- [About this exercise] Every line below that has the string "ScaleFactor" needs to be copied.

- [Information supplied]
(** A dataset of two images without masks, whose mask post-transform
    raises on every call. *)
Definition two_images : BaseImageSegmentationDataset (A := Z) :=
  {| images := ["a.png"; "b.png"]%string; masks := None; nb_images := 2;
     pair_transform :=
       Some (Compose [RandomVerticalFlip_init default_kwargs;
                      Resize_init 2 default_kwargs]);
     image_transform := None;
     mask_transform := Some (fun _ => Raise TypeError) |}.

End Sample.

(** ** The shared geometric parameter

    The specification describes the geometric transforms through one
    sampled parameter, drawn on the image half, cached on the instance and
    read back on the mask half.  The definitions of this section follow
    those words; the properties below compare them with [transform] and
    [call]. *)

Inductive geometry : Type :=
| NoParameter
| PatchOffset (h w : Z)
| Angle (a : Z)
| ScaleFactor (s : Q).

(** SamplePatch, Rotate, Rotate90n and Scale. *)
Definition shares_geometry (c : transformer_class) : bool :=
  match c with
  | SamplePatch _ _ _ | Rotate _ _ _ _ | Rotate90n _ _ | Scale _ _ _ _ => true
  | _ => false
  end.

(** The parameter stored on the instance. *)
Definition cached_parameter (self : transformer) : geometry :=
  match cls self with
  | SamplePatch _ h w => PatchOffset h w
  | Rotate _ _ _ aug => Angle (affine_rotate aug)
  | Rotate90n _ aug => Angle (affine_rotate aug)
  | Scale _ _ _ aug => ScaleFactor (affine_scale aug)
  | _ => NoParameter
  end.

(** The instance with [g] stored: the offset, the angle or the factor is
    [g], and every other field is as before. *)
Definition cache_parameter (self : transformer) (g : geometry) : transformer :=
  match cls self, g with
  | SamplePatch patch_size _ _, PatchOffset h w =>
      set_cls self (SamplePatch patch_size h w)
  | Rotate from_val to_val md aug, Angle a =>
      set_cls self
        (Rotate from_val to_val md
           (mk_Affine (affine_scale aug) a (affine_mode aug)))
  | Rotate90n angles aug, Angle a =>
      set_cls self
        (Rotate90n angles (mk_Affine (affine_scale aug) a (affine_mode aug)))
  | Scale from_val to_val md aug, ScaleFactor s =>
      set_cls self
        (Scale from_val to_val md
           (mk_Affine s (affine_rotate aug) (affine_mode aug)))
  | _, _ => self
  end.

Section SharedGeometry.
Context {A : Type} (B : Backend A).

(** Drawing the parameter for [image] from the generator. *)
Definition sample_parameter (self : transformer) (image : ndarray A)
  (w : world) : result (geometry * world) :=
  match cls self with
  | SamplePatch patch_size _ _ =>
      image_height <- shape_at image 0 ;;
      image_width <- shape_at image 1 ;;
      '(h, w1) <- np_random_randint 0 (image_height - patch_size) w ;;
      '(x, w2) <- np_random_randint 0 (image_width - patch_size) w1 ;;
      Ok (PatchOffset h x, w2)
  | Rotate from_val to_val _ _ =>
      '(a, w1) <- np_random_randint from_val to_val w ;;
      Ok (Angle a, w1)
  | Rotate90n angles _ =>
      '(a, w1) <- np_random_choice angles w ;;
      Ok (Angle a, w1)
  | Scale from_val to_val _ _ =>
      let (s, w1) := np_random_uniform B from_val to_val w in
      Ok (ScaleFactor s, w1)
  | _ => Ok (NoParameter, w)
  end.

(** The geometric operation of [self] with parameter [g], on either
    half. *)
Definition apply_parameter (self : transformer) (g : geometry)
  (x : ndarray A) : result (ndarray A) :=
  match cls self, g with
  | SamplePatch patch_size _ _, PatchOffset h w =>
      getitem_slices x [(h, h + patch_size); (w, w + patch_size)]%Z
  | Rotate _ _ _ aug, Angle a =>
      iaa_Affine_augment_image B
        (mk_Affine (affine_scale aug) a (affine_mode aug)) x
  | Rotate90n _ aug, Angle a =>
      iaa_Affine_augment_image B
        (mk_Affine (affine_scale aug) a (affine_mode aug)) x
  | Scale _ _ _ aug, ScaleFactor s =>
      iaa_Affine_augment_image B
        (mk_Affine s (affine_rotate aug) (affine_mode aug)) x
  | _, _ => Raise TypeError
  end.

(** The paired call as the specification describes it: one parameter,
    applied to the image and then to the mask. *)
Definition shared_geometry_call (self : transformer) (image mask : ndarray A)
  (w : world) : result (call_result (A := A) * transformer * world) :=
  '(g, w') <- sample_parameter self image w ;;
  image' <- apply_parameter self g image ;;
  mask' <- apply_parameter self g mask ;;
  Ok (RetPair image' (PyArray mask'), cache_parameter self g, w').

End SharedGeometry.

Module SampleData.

- [Answer space]
| ScaleFactor (s : Q).
  | Scale _ _ _ aug => ScaleFactor (affine_scale aug)
  | Scale from_val to_val md aug, ScaleFactor s =>
      Ok (ScaleFactor s, w1)
  | Scale _ _ _ aug, ScaleFactor s =>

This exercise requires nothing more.